#### Task prompt:
Retype exactly the lines from the line with "change (deadline w t y" to the end of the data, keeping both boundary lines.

[Source records]
════════════════════
(* ===== verification/Timer.v ===== *)
(** * Kernel timers (mutek/timer.c)

    The sorted list of pending events, insertion, cancellation and the clock
    tick that runs the expired events.  Callbacks are client code, with a state of
    its own: they are an argument of the operations that run them, constrained by the
    interface [TimerCallback], which callbacks that leave the timer alone and
    callbacks that arm their event again implement. *)

From stdpp Require Import sorting.
From S2P Require Import Prelude.

Module Timer.

(** [struct timer_event_s]: the times; the callback and its private data are
    those of the event's identifier. *)
Record timer_event_s := { start : Z; delay : Z }.

(** [struct timer_s] with the events it may link.  An event is linked when it is
    in [root]; its list entry is an orphan otherwise. *)
Record timer_s := { root : list nat; ticks : Z; events : gmap nat timer_event_s }.

Section ops.
(** Width of [timer_delay_t]. *)
Context (w : Z).

Definition expire (ev : timer_event_s) : Z := wrapu w (start ev + delay ev).

(** The expiry time stored in a linked event. *)
Definition deadline (t : timer_s) (e : nat) : Z :=
  match events t !! e with Some ev => expire ev | None => 0 end.

(** The scan of [timer_add_event] and the insertion before the event it stops on,
    or at the end of the list. *)
Fixpoint insert_sorted (key : nat → Z) (t : Z) (event : nat) (l : list nat) : list nat :=
  match l with
  | [] => [event]
  | e :: l' => if key e <? t then e :: insert_sorted key t event l' else event :: l
  end.

(** Linking an event that is already linked breaks the list: [FCorrupt]. *)
Definition timer_add_event (event : nat) (t : timer_s) : outcome (Z * timer_s) :=
  ev ← of_option FBounds (events t !! event);
  let ev := {| start := ticks t; delay := delay ev |} in
  let t1 := {| root := root t; ticks := ticks t; events := <[event := ev]> (events t) |} in
  _ ← require (negb (bool_decide (event ∈ root t))) FCorrupt;
  Ok (0, {| root := insert_sorted (deadline t1) (wrapu w (ticks t + delay ev)) event (root t1);
            ticks := ticks t1; events := events t1 |}).

Definition unlink (event : nat) (t : timer_s) : timer_s :=
  {| root := filter (λ e, e ≠ event) (root t); ticks := ticks t; events := events t |}.

Section callbacks.
(** [St]: the state of the clients. *)
Context {St : Type} (callback : nat → St → timer_s → outcome (St * timer_s)).

Definition timer_cancel_event (event : nat) (call : bool) (st : St) (t : timer_s) : outcome (Z * St * timer_s) :=
  if bool_decide (event ∈ root t) then
    let t1 := unlink event t in
    if call then '(st', t2) ← callback event st t1; Ok (0, st', t2) else Ok (0, st, t1)
  else Ok (- ENOENT, st, t).

(** The loop of [timer_inc_ticks]. *)
Fixpoint fire_loop (fuel : nat) (st : St) (t : timer_s) : outcome (St * timer_s) :=
  match fuel with
  | O => Err FFuel
  | S fuel =>
      match root t with
      | e :: r =>
          if deadline t e <=? ticks t then
            '(st', t1) ← callback e st {| root := r; ticks := ticks t; events := events t |};
            fire_loop fuel st' t1
          else Ok (st, t)
      | [] => Ok (st, t)
      end
  end.

Definition timer_inc_ticks (n : Z) (st : St) (t : timer_s) : outcome (St * timer_s) :=
  let t1 := {| root := root t; ticks := wrapu w (ticks t + n); events := events t |} in
  fire_loop (S (length (root t1))) st t1.
End callbacks.

Definition timer_get_tick (t : timer_s) : Z := ticks t.
End ops.

(** ** Invariant *)

Definition by_deadline (w : Z) (t : timer_s) : relation nat :=
  λ a b, deadline w t a ≤ deadline w t b.

Record timer_inv (w : Z) (t : timer_s) : Prop := {
  ti_sorted : StronglySorted (by_deadline w t) (root t);
  ti_nodup : NoDup (root t);
  ti_known : ∀ e, e ∈ root t → is_Some (events t !! e);
}.

(** The pending events that have expired. *)
Definition due (w : Z) (t : timer_s) : list nat :=
  filter (λ e, deadline w t e ≤ ticks t) (root t).

(** What the clock relies on at the tick [now]: a callback leaves a well-formed
    timer, does not move the clock, and neither makes an event due nor withdraws one
    that is.  [P]: what the clients know of the events. *)
Class TimerCallback {St} (w now : Z) (P : gmap nat timer_event_s → Prop) (callback : nat → St → timer_s → outcome (St * timer_s)) : Prop := {
  callback_spec e st t :
    timer_inv w t → P (events t) → ticks t = now → is_Some (events t !! e) → e ∉ root t →
    ∃ st' t', callback e st t = Ok (st', t') ∧ timer_inv w t' ∧ P (events t') ∧ ticks t' = now ∧ due w t' = due w t;
}.

(** The events of a list are taken off the timer and their callbacks called, one
    after the other. *)
Inductive called {St} (callback : nat → St → timer_s → outcome (St * timer_s)) : list nat → St → timer_s → St → timer_s → Prop :=
| called_nil st t : called callback [] st t st t
| called_cons e es st t st1 t1 st2 t2 :
    callback e st (unlink e t) = Ok (st1, t1) → called callback es st1 t1 st2 t2 →
    called callback (e :: es) st t st2 t2.

(** ** Lemmas *)

Section insertion.
Context (key : nat → Z) (t : Z) (ev : nat).

Lemma insert_sorted_perm l : insert_sorted key t ev l ≡ₚ ev :: l.
Proof.
  induction l as [|e l IH]; simpl; [done|]. case_match; [|done].
  rewrite IH. apply Permutation_swap.
Qed.

Lemma insert_sorted_sorted l :
  key ev = t → StronglySorted (λ a b, key a ≤ key b) l →
  StronglySorted (λ a b, key a ≤ key b) (insert_sorted key t ev l).
Proof.
  intros Hk. induction 1 as [|e l Hs IH Hf]; simpl; [repeat constructor|].
  destruct (Z.ltb_spec (key e) t).
  - constructor; [done|]. rewrite insert_sorted_perm. constructor; [lia|done].
  - constructor; [by constructor|]. constructor; [lia|].
    eapply Forall_impl; [exact Hf|]. simpl; intros; lia.
Qed.

(** The new event goes before the pending events that expire at the same time. *)
Lemma insert_sorted_split l :
  StronglySorted (λ a b, key a ≤ key b) l →
  ∃ l1 l2, l = l1 ++ l2 ∧ insert_sorted key t ev l = l1 ++ ev :: l2 ∧
    Forall (λ e, key e < t) l1 ∧ Forall (λ e, t ≤ key e) l2.
Proof.
  induction 1 as [|e l Hs IH Hf]; simpl; [by exists [], []|].
  destruct (Z.ltb_spec (key e) t).
  - destruct IH as (l1 & l2 & -> & -> & ? & ?). exists (e :: l1), l2. by repeat constructor.
  - exists [], (e :: l). split_and!; [done|done|constructor|]. constructor; [done|].
    eapply Forall_impl; [exact Hf|]. simpl; intros; lia.
Qed.
End insertion.

Lemma sorted_same_key (k1 k2 : nat → Z) l :
  (∀ e, e ∈ l → k1 e = k2 e) →
  StronglySorted (λ a b, k1 a ≤ k1 b) l → StronglySorted (λ a b, k2 a ≤ k2 b) l.
Proof.
  intros Hk. induction 1 as [|e l Hs IH Hf]; constructor.
  - apply IH. set_solver.
  - rewrite Forall_forall in Hf |- *. intros x Hx.
    rewrite <-!Hk by set_solver. by apply Hf.
Qed.

Lemma sorted_filter (R : relation nat) P `{∀ x, Decision (P x)} l :
  StronglySorted R l → StronglySorted R (filter P l).
Proof.
  induction 1 as [|e l Hs IH Hf]; [constructor|]. rewrite filter_cons. case_decide; [|done].
  constructor; [done|]. rewrite Forall_forall in Hf |- *. intros x [_ Hx]%list_elem_of_filter.
  by apply Hf.
Qed.

Section timer.
Context (w : Z).

Lemma deadline_insert t e e' ev l n :
  deadline w {| root := l; ticks := n; events := <[e := ev]> (events t) |} e' =
  if decide (e = e') then expire w ev else deadline w t e'.
Proof.
  unfold deadline; simpl. rewrite lookup_insert. by case_decide.
Qed.

Lemma add_event_spec e t ev :
  timer_inv w t → e ∉ root t → events t !! e = Some ev →
  ∃ t' l1 l2, timer_add_event w e t = Ok (0, t') ∧ timer_inv w t' ∧ ticks t' = ticks t ∧
    events t' = <[e := {| start := ticks t; delay := delay ev |}]> (events t) ∧
    root t = l1 ++ l2 ∧ root t' = l1 ++ e :: l2 ∧
    deadline w t' e = wrapu w (ticks t + delay ev) ∧
    Forall (λ e', deadline w t e' < deadline w t' e) l1 ∧
    Forall (λ e', deadline w t' e ≤ deadline w t e') l2.
Proof.
  intros [Hs Hn Hk] He Hev. unfold timer_add_event. rewrite Hev. simpl.
  rewrite bool_decide_false by done. simpl.
  set (ev' := {| start := ticks t; delay := delay ev |}).
  set (t1 := {| root := root t; ticks := ticks t; events := <[e:=ev']> (events t) |}).
  set (x := wrapu w _).
  assert (deadline w t1 e = x) as Hx.
  { unfold t1. rewrite deadline_insert. by rewrite decide_True. }
  assert (∀ e', e' ∈ root t → deadline w t e' = deadline w t1 e') as Hsame.
  { intros e' He'. unfold t1. rewrite deadline_insert, decide_False; [done|]. by intros ->. }
  assert (StronglySorted (λ a b, deadline w t1 a ≤ deadline w t1 b) (root t)) as Hs1.
  { by apply (sorted_same_key (deadline w t)). }
  destruct (insert_sorted_split (deadline w t1) x e (root t) Hs1) as (l1 & l2 & E & Ei & F1 & F2).
  pose proof (insert_sorted_perm (deadline w t1) x e (root t)) as Hp.
  exists {| root := insert_sorted (deadline w t1) x e (root t); ticks := ticks t; events := events t1 |}, l1, l2.
  split_and!; [done| |done|done|done|done|done| |].
  - constructor; simpl.
    + by apply insert_sorted_sorted.
    + rewrite Hp. by constructor.
    + intros e'. rewrite Hp, elem_of_cons. intros [->|?]; rewrite lookup_insert; case_decide; eauto.
  - rewrite Forall_forall in F1 |- *. intros y Hy.
    change (deadline w t y < deadline w t1 e).
    rewrite Hx, Hsame by (rewrite E; set_solver). by apply F1.
  - rewrite Forall_forall in F2 |- *. intros y Hy.
    change (deadline w t1 e ≤ deadline w t y).
    rewrite Hx, Hsame by (rewrite E; set_solver). by apply F2.
Qed.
════════════════════
#### Task result:
    change (deadline w t y < deadline w t1 e).
    rewrite Hx, Hsame by (rewrite E; set_solver). by apply F1.
  - rewrite Forall_forall in F2 |- *. intros y Hy.
    change (deadline w t1 e ≤ deadline w t y).
    rewrite Hx, Hsame by (rewrite E; set_solver). by apply F2.
Qed.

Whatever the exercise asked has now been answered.